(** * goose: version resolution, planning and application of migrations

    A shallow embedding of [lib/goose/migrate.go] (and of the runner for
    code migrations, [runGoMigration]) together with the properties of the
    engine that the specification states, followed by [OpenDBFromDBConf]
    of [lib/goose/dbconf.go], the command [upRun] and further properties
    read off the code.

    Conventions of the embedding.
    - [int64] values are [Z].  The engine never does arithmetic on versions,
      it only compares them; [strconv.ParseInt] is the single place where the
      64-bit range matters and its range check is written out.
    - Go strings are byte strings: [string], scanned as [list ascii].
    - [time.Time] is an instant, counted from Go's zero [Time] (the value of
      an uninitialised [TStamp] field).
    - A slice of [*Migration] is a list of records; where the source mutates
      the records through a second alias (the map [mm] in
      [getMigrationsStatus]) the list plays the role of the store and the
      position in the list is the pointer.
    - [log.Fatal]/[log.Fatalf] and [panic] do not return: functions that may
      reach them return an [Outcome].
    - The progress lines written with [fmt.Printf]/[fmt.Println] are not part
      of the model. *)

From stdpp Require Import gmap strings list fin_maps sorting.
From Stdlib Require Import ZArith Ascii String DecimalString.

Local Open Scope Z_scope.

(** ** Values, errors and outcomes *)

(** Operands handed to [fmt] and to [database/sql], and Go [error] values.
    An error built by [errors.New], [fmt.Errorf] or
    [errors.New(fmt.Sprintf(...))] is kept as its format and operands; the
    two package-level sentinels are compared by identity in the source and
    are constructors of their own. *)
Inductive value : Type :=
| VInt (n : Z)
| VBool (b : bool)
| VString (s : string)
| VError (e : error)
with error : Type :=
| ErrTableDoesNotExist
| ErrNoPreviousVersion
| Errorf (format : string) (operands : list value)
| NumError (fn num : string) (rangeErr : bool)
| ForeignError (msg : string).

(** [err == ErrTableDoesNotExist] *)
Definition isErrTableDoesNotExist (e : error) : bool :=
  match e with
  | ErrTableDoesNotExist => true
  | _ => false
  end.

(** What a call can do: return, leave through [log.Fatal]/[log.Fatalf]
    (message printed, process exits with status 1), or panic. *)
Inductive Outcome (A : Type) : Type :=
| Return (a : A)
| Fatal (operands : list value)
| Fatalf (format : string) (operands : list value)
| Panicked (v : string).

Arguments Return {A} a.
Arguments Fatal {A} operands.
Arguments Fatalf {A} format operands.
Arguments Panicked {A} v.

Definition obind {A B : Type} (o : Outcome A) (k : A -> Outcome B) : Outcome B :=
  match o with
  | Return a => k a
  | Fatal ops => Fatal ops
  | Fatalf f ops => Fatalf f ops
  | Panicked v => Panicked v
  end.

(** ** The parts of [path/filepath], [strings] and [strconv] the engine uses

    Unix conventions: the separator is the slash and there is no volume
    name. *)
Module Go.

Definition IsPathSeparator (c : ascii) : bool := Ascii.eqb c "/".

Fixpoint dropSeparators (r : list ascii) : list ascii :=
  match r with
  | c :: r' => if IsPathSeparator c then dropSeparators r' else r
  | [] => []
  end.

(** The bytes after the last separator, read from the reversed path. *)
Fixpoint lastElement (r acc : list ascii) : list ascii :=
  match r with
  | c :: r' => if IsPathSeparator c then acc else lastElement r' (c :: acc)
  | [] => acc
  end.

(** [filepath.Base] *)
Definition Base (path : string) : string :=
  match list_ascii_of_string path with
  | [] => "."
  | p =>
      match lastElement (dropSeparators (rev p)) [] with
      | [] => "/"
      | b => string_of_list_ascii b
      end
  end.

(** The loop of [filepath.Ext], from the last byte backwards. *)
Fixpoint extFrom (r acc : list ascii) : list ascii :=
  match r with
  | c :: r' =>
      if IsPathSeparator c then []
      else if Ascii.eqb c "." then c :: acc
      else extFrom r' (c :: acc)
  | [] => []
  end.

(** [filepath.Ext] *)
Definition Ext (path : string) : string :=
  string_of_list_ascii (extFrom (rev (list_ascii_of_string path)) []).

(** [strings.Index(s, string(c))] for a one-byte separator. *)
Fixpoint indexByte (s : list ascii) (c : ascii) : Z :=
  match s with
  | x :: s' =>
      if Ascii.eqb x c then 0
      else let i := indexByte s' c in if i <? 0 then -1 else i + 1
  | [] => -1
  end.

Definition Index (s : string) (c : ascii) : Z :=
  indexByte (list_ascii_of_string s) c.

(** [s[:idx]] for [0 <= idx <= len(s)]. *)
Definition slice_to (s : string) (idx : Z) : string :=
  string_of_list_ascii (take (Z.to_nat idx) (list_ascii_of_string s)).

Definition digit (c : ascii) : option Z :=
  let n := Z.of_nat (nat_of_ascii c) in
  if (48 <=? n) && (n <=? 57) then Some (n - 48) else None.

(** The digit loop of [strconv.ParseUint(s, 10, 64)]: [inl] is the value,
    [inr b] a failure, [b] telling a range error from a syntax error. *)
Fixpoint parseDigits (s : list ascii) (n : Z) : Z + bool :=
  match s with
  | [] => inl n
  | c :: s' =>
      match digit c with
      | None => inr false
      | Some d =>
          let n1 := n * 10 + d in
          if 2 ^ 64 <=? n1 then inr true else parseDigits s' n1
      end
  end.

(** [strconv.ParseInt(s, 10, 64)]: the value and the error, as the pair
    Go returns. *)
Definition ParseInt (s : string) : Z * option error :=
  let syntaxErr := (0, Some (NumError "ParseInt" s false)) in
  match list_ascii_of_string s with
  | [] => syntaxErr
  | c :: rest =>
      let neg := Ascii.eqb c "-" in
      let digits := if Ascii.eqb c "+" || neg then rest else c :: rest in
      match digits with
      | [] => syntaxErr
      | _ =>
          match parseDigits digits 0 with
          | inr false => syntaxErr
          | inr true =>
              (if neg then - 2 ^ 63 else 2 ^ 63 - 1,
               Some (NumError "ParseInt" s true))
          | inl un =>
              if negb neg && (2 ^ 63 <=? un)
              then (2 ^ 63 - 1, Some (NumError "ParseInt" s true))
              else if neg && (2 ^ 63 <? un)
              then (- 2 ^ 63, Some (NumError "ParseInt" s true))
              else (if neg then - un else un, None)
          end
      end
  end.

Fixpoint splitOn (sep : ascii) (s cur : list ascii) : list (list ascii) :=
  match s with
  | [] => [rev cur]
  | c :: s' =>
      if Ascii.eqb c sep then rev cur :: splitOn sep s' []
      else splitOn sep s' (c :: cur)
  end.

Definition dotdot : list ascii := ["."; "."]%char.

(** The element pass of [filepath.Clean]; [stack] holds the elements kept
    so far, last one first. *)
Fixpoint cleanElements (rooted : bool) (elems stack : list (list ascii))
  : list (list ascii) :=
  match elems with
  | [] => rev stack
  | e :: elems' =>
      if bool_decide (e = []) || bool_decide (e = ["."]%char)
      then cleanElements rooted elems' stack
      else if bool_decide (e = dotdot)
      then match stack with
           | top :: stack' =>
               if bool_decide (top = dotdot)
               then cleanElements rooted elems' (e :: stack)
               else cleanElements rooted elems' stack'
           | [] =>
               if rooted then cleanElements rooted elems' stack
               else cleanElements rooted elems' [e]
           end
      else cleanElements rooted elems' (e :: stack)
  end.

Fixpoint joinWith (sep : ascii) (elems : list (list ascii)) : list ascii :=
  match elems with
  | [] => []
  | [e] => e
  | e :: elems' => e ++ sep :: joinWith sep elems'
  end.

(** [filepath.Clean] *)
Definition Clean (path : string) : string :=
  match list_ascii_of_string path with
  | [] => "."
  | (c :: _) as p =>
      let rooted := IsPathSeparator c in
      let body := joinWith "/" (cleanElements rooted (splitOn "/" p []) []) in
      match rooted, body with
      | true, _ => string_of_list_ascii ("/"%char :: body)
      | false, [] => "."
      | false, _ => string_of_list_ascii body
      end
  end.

About this exercise
Exact lines only, please: output the listing from the first line to the line with "Definition isErrTableDoesNotExist (e", both included.

Response
(** * goose: version resolution, planning and application of migrations

    A shallow embedding of [lib/goose/migrate.go] (and of the runner for
    code migrations, [runGoMigration]) together with the properties of the
    engine that the specification states, followed by [OpenDBFromDBConf]
    of [lib/goose/dbconf.go], the command [upRun] and further properties
    read off the code.

    Conventions of the embedding.
    - [int64] values are [Z].  The engine never does arithmetic on versions,
      it only compares them; [strconv.ParseInt] is the single place where the
      64-bit range matters and its range check is written out.
    - Go strings are byte strings: [string], scanned as [list ascii].
    - [time.Time] is an instant, counted from Go's zero [Time] (the value of
      an uninitialised [TStamp] field).
    - A slice of [*Migration] is a list of records; where the source mutates
      the records through a second alias (the map [mm] in
      [getMigrationsStatus]) the list plays the role of the store and the
      position in the list is the pointer.
    - [log.Fatal]/[log.Fatalf] and [panic] do not return: functions that may
      reach them return an [Outcome].
    - The progress lines written with [fmt.Printf]/[fmt.Println] are not part
      of the model. *)

From stdpp Require Import gmap strings list fin_maps sorting.
From Stdlib Require Import ZArith Ascii String DecimalString.

Local Open Scope Z_scope.

(** ** Values, errors and outcomes *)

(** Operands handed to [fmt] and to [database/sql], and Go [error] values.
    An error built by [errors.New], [fmt.Errorf] or
    [errors.New(fmt.Sprintf(...))] is kept as its format and operands; the
    two package-level sentinels are compared by identity in the source and
    are constructors of their own. *)
Inductive value : Type :=
| VInt (n : Z)
| VBool (b : bool)
| VString (s : string)
| VError (e : error)
with error : Type :=
| ErrTableDoesNotExist
| ErrNoPreviousVersion
| Errorf (format : string) (operands : list value)
| NumError (fn num : string) (rangeErr : bool)
| ForeignError (msg : string).

(** [err == ErrTableDoesNotExist] *)
Definition isErrTableDoesNotExist (e : error) : bool :=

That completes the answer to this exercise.